Additionally, I know of no data to show that altering the Lp(a) level alters the risk of venous thrombosis. Also, there are very few medications that have been shown to reduce Lp(a). In fact, the only agent I know of is niacin, which, according to a nice review by McKenney (5), can achieve a 20% to 38% reduction in Lp(a) in doses that are commonly used to treat high cholesterol levels. Even so, the potential exists that the situation between high Lp(a) levels and venous thrombosis is similar to that of high homocysteine levels and venous thrombosis. For years clinicians recognized a relationship between high homocysteine levels and thrombosis, and evidence indicated that the homocysteine levels could be lowered at little cost with folic acid and vitamin B supplements. Only recently, however, it was demonstrated that such a reduction in homocysteine does not consistently reduce the incidence of thrombosis. (see http://www.clotcare.com/clotcare/
homocysteinevasculardisease.aspx) So, even if there is a relationship between clots in the veins and high Lp(a), we do not know if lowering the Lp(a) would reduce the risk of clotting. Clearly, more information is needed on the relationship between high Lp(a) and venous thrombosis in order for clinicians to know the best way to manage such patients.

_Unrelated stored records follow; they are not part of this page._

(* ===== verification/BoardSnapshot.v ===== *)
(** * A snapshot of a board

    The sections of [Snapshot] with handlers of the program: the memory,
    saved live ([ram_save_live] and [ram_load] of [vl-android.c]), and a
    serial port ([goldfish_tty_save] and [goldfish_tty_load]). Both keep the
    promises of [section_laws], so a snapshot of the two restores them. *)
From stdpp Require Import gmap.
From S2P Require Import Prelude Irq GuestMem GoldfishDevice Savevm GoldfishTty Snapshot RamSave.

Record Board := mkBoard { b_ram : RamState; b_tty : tty_state }.

Section Board.
Context {ZS : Type} (inflateInit : option ZS).
Context (inflate : ZS -> list Z -> Z -> Z * list Z * list Z * ZS) (Z_OK Z_STREAM_END : Z) (zfuel : nat).
Context (short_downtime : Z -> bool).

Definition with_ram (v : VM Board) (s : RamState) : VM Board :=
  mkVM (vm_running v) (timers_state v) (mkBoard s (b_tty (machine v))).
Definition with_tty (v : VM Board) (s : tty_state) : VM Board :=
  mkVM (vm_running v) (timers_state v) (mkBoard (b_ram (machine v)) s).

Definition board_save_ram (f : QEMUFile) (stage : Z) (v : VM Board) : res (Z * QEMUFile * VM Board) :=
  let! (r, f, s) := ram_save_live short_downtime f stage (b_ram (machine v)) in Ok (r, f, with_ram v s).
Definition board_load_ram (f : QEMUFile) (ver : Z) (v : VM Board) : res (Z * QEMUFile * VM Board) :=
  let! (r, f, s) := vl_ram_load inflateInit inflate Z_OK Z_STREAM_END zfuel f ver (b_ram (machine v)) in
  Ok (r, f, with_ram v s).
Definition board_save_tty (f : QEMUFile) (v : VM Board) : res (QEMUFile * VM Board) :=
  let! f := goldfish_tty_save f (b_tty (machine v)) in Ok (f, v).
Definition board_load_tty (f : QEMUFile) (ver : Z) (v : VM Board) : res (Z * QEMUFile * VM Board) :=
  let! (r, s, f) := goldfish_tty_load f (b_tty (machine v)) ver in Ok (r, f, with_tty v s).

Definition id_ram : list Z := [114; 97; 109].
Definition id_tty : list Z := [103; 111; 108; 100; 102; 105; 115; 104; 95; 116; 116; 121].

(** The calls of [main] and of [goldfish_tty_add]. *)
Definition board_registry : registry Board :=
  register_savevm id_tty 0 GOLDFISH_TTY_SAVE_VERSION (Some board_save_tty) board_load_tty 1
    (register_savevm_live id_ram 0 3 (Some board_save_ram) None board_load_ram 0 (mkReg [] 0)).

(** ** The promises *)

Context (N : Z).

Definition board_view (s : Z) (v : VM Board) : option (RamState + tty_state) :=
  if s =? 0 then Some (inl (b_ram (machine v)))
  else if s =? 1 then Some (inr (b_tty (machine v))) else None.

Definition ram_content (s : RamState) : list Z := ram_load (ram (mem s)) 0 (Z.to_nat N).
Definition tty_content (s : tty_state) : Z * Z * Z * Z * list Z :=
  (ptr s, ptr_len s, ready s, data_count s, queue s).

Definition board_content (s : Z) (d : option (RamState + tty_state))
  : option (list Z + (Z * Z * Z * Z * list Z)) :=
  match d with
  | Some (inl r) => Some (inl (ram_content r))
  | Some (inr y) => Some (inr (tty_content y))
  | None => None
  end.

Definition board_partial (s : Z) (d d' : option (RamState + tty_state)) : Prop :=
  match d, d' with
  | Some (inl r), Some (inl r') => all_clean N r /\ agrees N r r'
  | _, _ => True
  end.

Definition board_wf (v : VM Board) : Prop :=
  ram_wf N (b_ram (machine v)) /\ tty_wf (b_tty (machine v)) /\
  in_u32 (ptr (b_tty (machine v))) /\ in_u8 (ready (b_tty (machine v))).

Abbreviation board_laws :=
  (section_laws board_view board_content board_partial (fun _ _ => 0%nat) (fun _ => 0%nat) board_wf).
Abbreviation board_saves := (saves board_view board_content board_wf).

Lemma frame_ram v s : frame board_view 0 v (with_ram v s).
Proof. intros s' Hs'. unfold board_view. by destruct (Z.eqb_spec s' 0). Qed.

Lemma frame_tty v s : frame board_view 1 v (with_tty v s).
Proof. intros s' Hs'. unfold board_view. by destruct (Z.eqb_spec s' 0), (Z.eqb_spec s' 1). Qed.

(** A stage of the memory section. *)
Lemma ram_saves (se : SaveStateEntry Board) stage pre post prog :
  short_downtime 0 = true ->
  section_id se = 0 -> version_id se = 3 -> load_state se = board_load_ram ->
  (forall r r', pre (Some (inl r)) (Some (inl r')) -> stage_pre N stage r r') ->
  (forall r r', all_clean N r -> agrees N r r' -> ram_content r' = ram_content r ->
     post (Some (inl r)) (Some (inl r'))) ->
  (forall r d d', (stage = 2 -> r = 1) -> prog r d d') ->
  board_saves se (fun f => board_save_ram f stage) pre post prog.
Proof.
  intros Hsh Hid Hver Hld Hpre Hpost Hprog v f data (Hr & Ht) Hw. rewrite Hid, Hver, Hld.
  destruct (ram_save_live_ok inflateInit inflate Z_OK Z_STREAM_END zfuel short_downtime Hsh N stage f _ data Hr Hw)
    as (r & f' & s' & b & E & Hw' & Hwf' & Hram & Hcl & Hres & Hload).
  exists r, f', (with_ram v s'), b. unfold board_save_ram. rewrite E. split; [reflexivity|].
  split; [done|]. split; [by split|]. split; [apply frame_ram|].
  split; [cbn; unfold ram_content; by rewrite Hram|]. split; [by apply Hprog|].
  intros t g rest (Htr & Htt) Hp Hrd.
  destruct (Hload _ _ _ Htr (Hpre _ _ Hp) Hrd) as (g' & t' & El & Hrd' & Hwt' & Hag).
  exists 0, g', (with_ram t t'). unfold board_load_ram. rewrite El. split; [reflexivity|].
  split; [done|]. split; [by split|]. split; [apply frame_ram|]. apply Hpost; [done|done|].
  destruct Hr as (_ & HN & HNm & _). apply agrees_clean; try done. lia.
Qed.

Lemma tty_saves (se : SaveStateEntry Board) :
  section_id se = 1 -> version_id se = GOLDFISH_TTY_SAVE_VERSION -> load_state se = board_load_tty ->
  board_saves se (fun f v => let! (f, v) := board_save_tty f v in Ok (0, f, v))
    any_state (same_content board_content 1) any_result.
Proof.
  intros Hid Hver Hld v f data (Hr & Ht & Hp & Hrd) Hw. rewrite Hid, Hver, Hld.
  destruct (tty_save_writing f data _ Ht Hw) as (f' & E & Hw').
  exists 0, f', v, (tty_bytes (b_tty (machine v))). unfold board_save_tty. rewrite E.
  split; [reflexivity|]. split; [done|]. split; [done|]. split; [by intros s' _|].
  split; [done|]. split; [done|]. intros t g rest (Htr & Htt & _) _ Hrg.
  destruct (tty_load_reading g _ _ rest Ht Htt Hp Hrd Hrg)
    as (s' & g' & El & Hrg' & Hwf' & Hdev & H1 & H2 & H3 & H4 & H5).
  exists 0, g', (with_tty t s'). unfold board_load_tty. rewrite El. split; [reflexivity|].
  split; [done|]. split; [split; [done|split; [done|cbn; by rewrite H1, H3]]|]. split; [apply frame_tty|].
  unfold same_content. cbn. unfold tty_content. by rewrite H1, H2, H3, H4, H5.
Qed.

Lemma board_laws_hold se :
  short_downtime 0 = true -> se ∈ first_se board_registry -> board_laws se.
Proof.
  intros Hsh [->|[->|H%elem_of_nil]%elem_of_cons]%elem_of_cons; [| |done];
    (split; [split; [cbn; lia|repeat constructor; lia]|vm_compute; intuition congruence
            |intros x [= <-]|intros x [= <-]|intros x [= <-]|intros x [= <-]]).
  - apply ram_saves; try done.
    + by left.
    + intros r d d' _. unfold opened. lia.
  - apply ram_saves; try done.
    + intros r r' [_ Ha]. by right.
    + intros r d d' Hr1. split; [done|]. by rewrite Hr1.
  - apply ram_saves; try done.
    + intros r r' [_ Ha]. by right.
    + intros r r' _ _ Hc. unfold same_content. cbn. by rewrite Hc.
  - by apply tty_saves.
Qed.
End Board.

Section Theorems.
Context {ZS : Type} (inflateInit : option ZS).
Context (inflate : ZS -> list Z -> Z -> Z * list Z * list Z * ZS) (Z_OK Z_STREAM_END : Z) (zfuel : nat).
Context (short_downtime : Z -> bool).
Context (change_handlers : list (bool -> Z -> Board -> Board)) (bdrv_flush_all : Board -> Board).
Context (stop_ticks stop_clk start_ticks start_clk : Z).
Abbreviation entries :=
  (first_se (board_registry inflateInit inflate Z_OK Z_STREAM_END zfuel short_downtime)).
Abbreviation board_stopped := (stopped change_handlers bdrv_flush_all stop_ticks stop_clk).

Lemma ram_entry : exists se, se ∈ entries /\ section_id se = 0 /\ save_live_state se <> None.
Proof. eexists. split; [apply list_elem_of_here|]. split; [reflexivity|discriminate]. Qed.

Lemma tty_entry : exists se, se ∈ entries /\ section_id se = 1 /\ save_state se <> None.
Proof.
  eexists. split; [apply list_elem_of_further, list_elem_of_here|]. split; [reflexivity|discriminate].
Qed.

(** C14: Saving a board and loading the file into any board with a memory of
    the same size restores the whole memory, whatever its pages hold and
    whatever pages were marked, and the registers and the queue of the serial
    port; both directions end without an error. The one assumption is that
    sending no page is expected to take no time. *)
Theorem board_snapshot (N : Z) (fuel : nat) (v t : VM Board) :
  short_downtime 0 = true -> board_wf N (board_stopped v) -> board_wf N t -> (0 < fuel)%nat ->
  exists f v1 g t',
    qemu_savevm_state change_handlers bdrv_flush_all stop_ticks stop_clk start_ticks start_clk
      fuel entries qemu_fopen_wb v
      = Ok (0, f, if vm_running v then vm_start change_handlers start_ticks start_clk v1 else v1) /\
    qemu_loadvm_state (length (qemu_fclose f)) entries (qemu_fopen_rb (qemu_fclose f)) t = Ok (0, g, t') /\
    ram_content N (b_ram (machine t')) = ram_content N (b_ram (machine (board_stopped v))) /\
    tty_content (b_tty (machine t')) = tty_content (b_tty (machine (board_stopped v))).
Proof.
  intros Hsh Hv Ht Hf.
  destruct (snapshot_restores change_handlers bdrv_flush_all stop_ticks stop_clk start_ticks start_clk
    board_view (board_content N) (board_partial N) (fun _ _ => 0%nat) (fun _ => 0%nat) (board_wf N)
    entries fuel v t) as (f & v1 & g & t' & E1 & _ & E2 & Hc).
  - apply (bool_decide_unpack _). vm_compute. exact I.
  - apply (bool_decide_unpack _). vm_compute. exact I.
  - intros se Hin. exact (board_laws_hold _ _ _ _ _ _ N se Hsh Hin).
  - exact Hv.
  - exact Ht.
  - exact Hf.
  - exists f, v1, g, t'. split; [exact E1|]. split; [exact E2|].
    destruct ram_entry as (se & Hin & Hid & Hlive). destruct tty_entry as (se' & Hin' & Hid' & Hfull).
    pose proof (Hc se Hin (or_introl Hlive)) as Hram. pose proof (Hc se' Hin' (or_intror Hfull)) as Htty.
    rewrite Hid in Hram. rewrite Hid' in Htty. clear -Hram Htty.
    unfold board_content, board_view in Hram, Htty. cbn [Z.eqb Pos.eqb] in Hram, Htty.
    apply (inj Some), (inj inl) in Hram. apply (inj Some), (inj inr) in Htty. exact (conj Hram Htty).
Qed.
End Theorems.

Definition demo_board : Board := mkBoard demo_ram demo_tty.
Definition empty_board : Board :=
  mkBoard (two_page_ram ∅ 0) (goldfish_tty_init tty_dev true).

Lemma demo_tty_wf : tty_wf demo_tty.
Proof. split; [reflexivity|]. split; [simpl; lia|]. split; [simpl; lia|]. unfold owns_line. simpl. lia. Qed.

Lemma init_tty_wf : tty_wf (goldfish_tty_init tty_dev true).
Proof. split; [reflexivity|]. split; [simpl; lia|]. split; [simpl; lia|]. unfold owns_line. simpl. lia. Qed.

Lemma board_snapshot_witness :
  let v := mkVM true (mkTS 0 0 0 true) demo_board in
  let entries := first_se (board_registry (ZS := unit) None (fun z _ _ => (0, [], [], z)) 0 1 0 (Z.eqb 0)) in
  exists f v1 g t',
    qemu_savevm_state [] (fun m => m) 5 6 7 8 1 entries qemu_fopen_wb v = Ok (0, f, vm_start [] 7 8 v1) /\
    qemu_loadvm_state (length (qemu_fclose f)) entries (qemu_fopen_rb (qemu_fclose f))
      (mkVM false (mkTS 0 0 0 false) empty_board) = Ok (0, g, t') /\
    ram_content 2048 (b_ram (machine t')) = ram_content 2048 demo_ram /\
    tty_content (b_tty (machine t')) = tty_content demo_tty.
Proof.
  refine (board_snapshot None _ 0 1 0 (Z.eqb 0) [] (fun m => m) 5 6 7 8 2048 1 _ _ _ _ _ _).
  - reflexivity.
  - split; [exact demo_ram_wf|]. split; [exact demo_tty_wf|]. vm_compute. intuition congruence.
  - split; [by apply two_page_wf|]. split; [exact init_tty_wf|]. vm_compute. intuition congruence.
  - lia.
Defined.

Vormittag, R, et al. Lipoprotein (a) in patients with spontaneous venous thromboembolism. Thrombosis Research 2007; 120(1):15-20. [doi:10.1016/j.thromres.2006.03.002]

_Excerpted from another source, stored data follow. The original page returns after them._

(* ===== verification/HostFile.v ===== *)
(** * Files of the host

    What [read], [write] and [lseek] of the host answer on a regular file:
    interrupted calls, media errors, full disks, files opened for reading
    only. The flash memory and the block devices keep their contents in such
    files. *)
From stdpp Require Import list.
From S2P Require Import Prelude.
#[local] Open Scope Z_scope.

Definition EINTR : Z := 4.
Definition EIO : Z := 5.
Definition EBADF : Z := 9.
Definition ENOSPC : Z := 28.

Record hfile := mkFile {
  contents : list Z;
  position : Z;
  interrupted : nat;     (* how many of the next calls a signal interrupts *)
  bad_media : bool;      (* reads fail *)
  writable : bool;       (* opened for writing *)
  capacity : Z           (* how large the disk lets the file grow *)
}.

Inductive sys_result := Ret (n : Z) | Err (errno : Z).

Definition set_position f p := mkFile (contents f) p (interrupted f) (bad_media f) (writable f) (capacity f).
Definition set_interrupted f n := mkFile (contents f) (position f) n (bad_media f) (writable f) (capacity f).

(** Bytes stored from [o] on; a gap before them is filled with zeros. *)
Definition put_at (l : list Z) (o : nat) (buf : list Z) : list Z :=
  take o (l ++ replicate (o - length l) 0) ++ buf ++ drop (o + length buf) l.

Definition sys_read (f : hfile) (size : Z) : sys_result * list Z * hfile :=
  match interrupted f with
  | S n => (Err EINTR, [], set_interrupted f n)
  | O =>
      if bad_media f then (Err EIO, [], f) else
      let bytes := take (Z.to_nat size) (drop (Z.to_nat (position f)) (contents f)) in
      let n := Z.of_nat (length bytes) in
      (Ret n, bytes, set_position f (position f + n))
  end.

Definition sys_write (f : hfile) (buf : list Z) : sys_result * hfile :=
  match interrupted f with
  | S n => (Err EINTR, set_interrupted f n)
  | O =>
      if negb (writable f) then (Err EBADF, f) else
      let n := Z.min (Z.of_nat (length buf)) (capacity f - position f) in
      if (n <=? 0) && (0 <? Z.of_nat (length buf)) then (Err ENOSPC, f) else
      (Ret n, mkFile (put_at (contents f) (Z.to_nat (position f)) (take (Z.to_nat n) buf))
                (position f + n) 0 (bad_media f) (writable f) (capacity f))
  end.

(** [lseek] with [SEEK_SET]; a negative offset is refused. *)
Definition lseek_set (f : hfile) (offset : Z) : hfile :=
  if s64 offset <? 0 then f else set_position f offset.

(** [lseek] with [SEEK_END] and offset 0: the length of the file. *)
Definition lseek_end (f : hfile) : Z * hfile :=
  let n := Z.of_nat (length (contents f)) in (n, set_position f n).

(** ** The contents of a file *)

Lemma length_put_at l o buf : length (put_at l o buf) = max (length l) (o + length buf).
Proof. unfold put_at. rewrite !length_app, length_take, length_app, length_replicate, length_drop. lia. Qed.

Lemma lookup_put_at l o buf i :
  put_at l o buf !! i =
    if decide (i < o)%nat then if decide (i < length l)%nat then l !! i else Some 0
    else if decide (i < o + length buf)%nat then buf !! (i - o)%nat else l !! i.
Proof.
  unfold put_at. assert (Ht : length (take o (l ++ replicate (o - length l) 0)) = o).
  { rewrite length_take, length_app, length_replicate. lia. }
  case_decide as H1.
  - rewrite lookup_app_l by lia. rewrite lookup_take_lt by lia. case_decide.
    + by rewrite lookup_app_l.
    + rewrite lookup_app_r, lookup_replicate_2 by lia. done.
  - rewrite lookup_app_r, Ht by lia. case_decide.
    + by rewrite lookup_app_l by lia.
    + rewrite lookup_app_r, lookup_drop by lia. f_equal. lia.
Qed.

Lemma put_at_app l o b1 b2 : put_at (put_at l o b1) (o + length b1) b2 = put_at l o (b1 ++ b2).
Proof.
  apply list_eq. intros i. rewrite !lookup_put_at, length_put_at, length_app.
  repeat case_decide; try lia; try done.
  - by rewrite lookup_app_l by lia.
  - rewrite lookup_app_r by lia. f_equal. lia.
Qed.

Lemma put_at_nil l o : (o <= length l)%nat -> put_at l o [] = l.
Proof.
  intros Ho. apply list_eq. intros i. rewrite lookup_put_at. simpl. repeat case_decide; try lia; done.
Qed.

Lemma lseek_ok f a : 0 <= a < 2 ^ 63 -> lseek_set f a = set_position f a.
Proof. intros Ha. unfold lseek_set. rewrite swrap_small by (simpl; lia). by rewrite (proj2 (Z.ltb_ge _ _)) by lia. Qed.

Kosch A, et al. Prothrombotic risk factors in children with spontaneous venous thrombosis and their asymptomatic parents. Thrombosis Research 2000; 99(6):531-537.[doi:10.1016/S0049-3848(00)00287-5]

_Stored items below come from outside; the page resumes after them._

Lemma pwrite_tail_ok bs sector buf tmp count count1 :
  opened true bs -> 0 <= sector -> 0 <= count < 512 -> sector * 512 + sectors_end count <= Z.of_nat (length (disk bs)) ->
  count <= Z.of_nat (length (buf_bytes buf)) -> length (buf_bytes tmp) = 512%nat ->
  exists bs', pwrite_tail sector buf tmp count count1 bs = Ok (count1, bs') /\ opened true bs' /\
    disk bs' = put_at (disk bs) (Z.to_nat (sector * 512)) (seg (buf_bytes buf) 0 count).
Proof.
  intros Ho Hs Hc He Hb Ht. unfold pwrite_tail. destruct (Z.ltb_spec 0 count) as [Hc0|Hc0].
  - destruct (sector_update bs sector tmp 0 (buf_bytes buf) count) as (bs1 & t & bs2 & Hr & Hm & Hl & Hw & Ho2 & Hd); [done|try done; sectors..|].
    rewrite Hr. cbn [rbind Z.ltb Z.compare]. rewrite Hm. cbn [rbind]. rewrite Hw. cbn [rbind Z.ltb Z.compare].
    exists bs2. rewrite Z.add_0_r in Hd. done.
  - replace count with 0 by lia. exists bs. split_and!; try done. rewrite seg_nil, put_at_nil; [done|].
    pose proof (sectors_end_spec count). lia.
Qed.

Nowak-Gottl U, et al. Increased lipoprotein(a) is an important risk factor for venous thormboembolism in childhood. Circulation 1999; 100:743-748. [http://www.circ.ahajournals.org/cgi/
Marcucci R, et al. Increased plasma levels of lipoprotein(a) and the risk of idiopathic and recurrent venous thromboembolism. American Journal of Medicine 2003; 115(8):601-605.
McKenney J. New perspectives on the use of niacin in the treatment of lipid disorders. Archives of Internal Medicine 2004;164:697-705.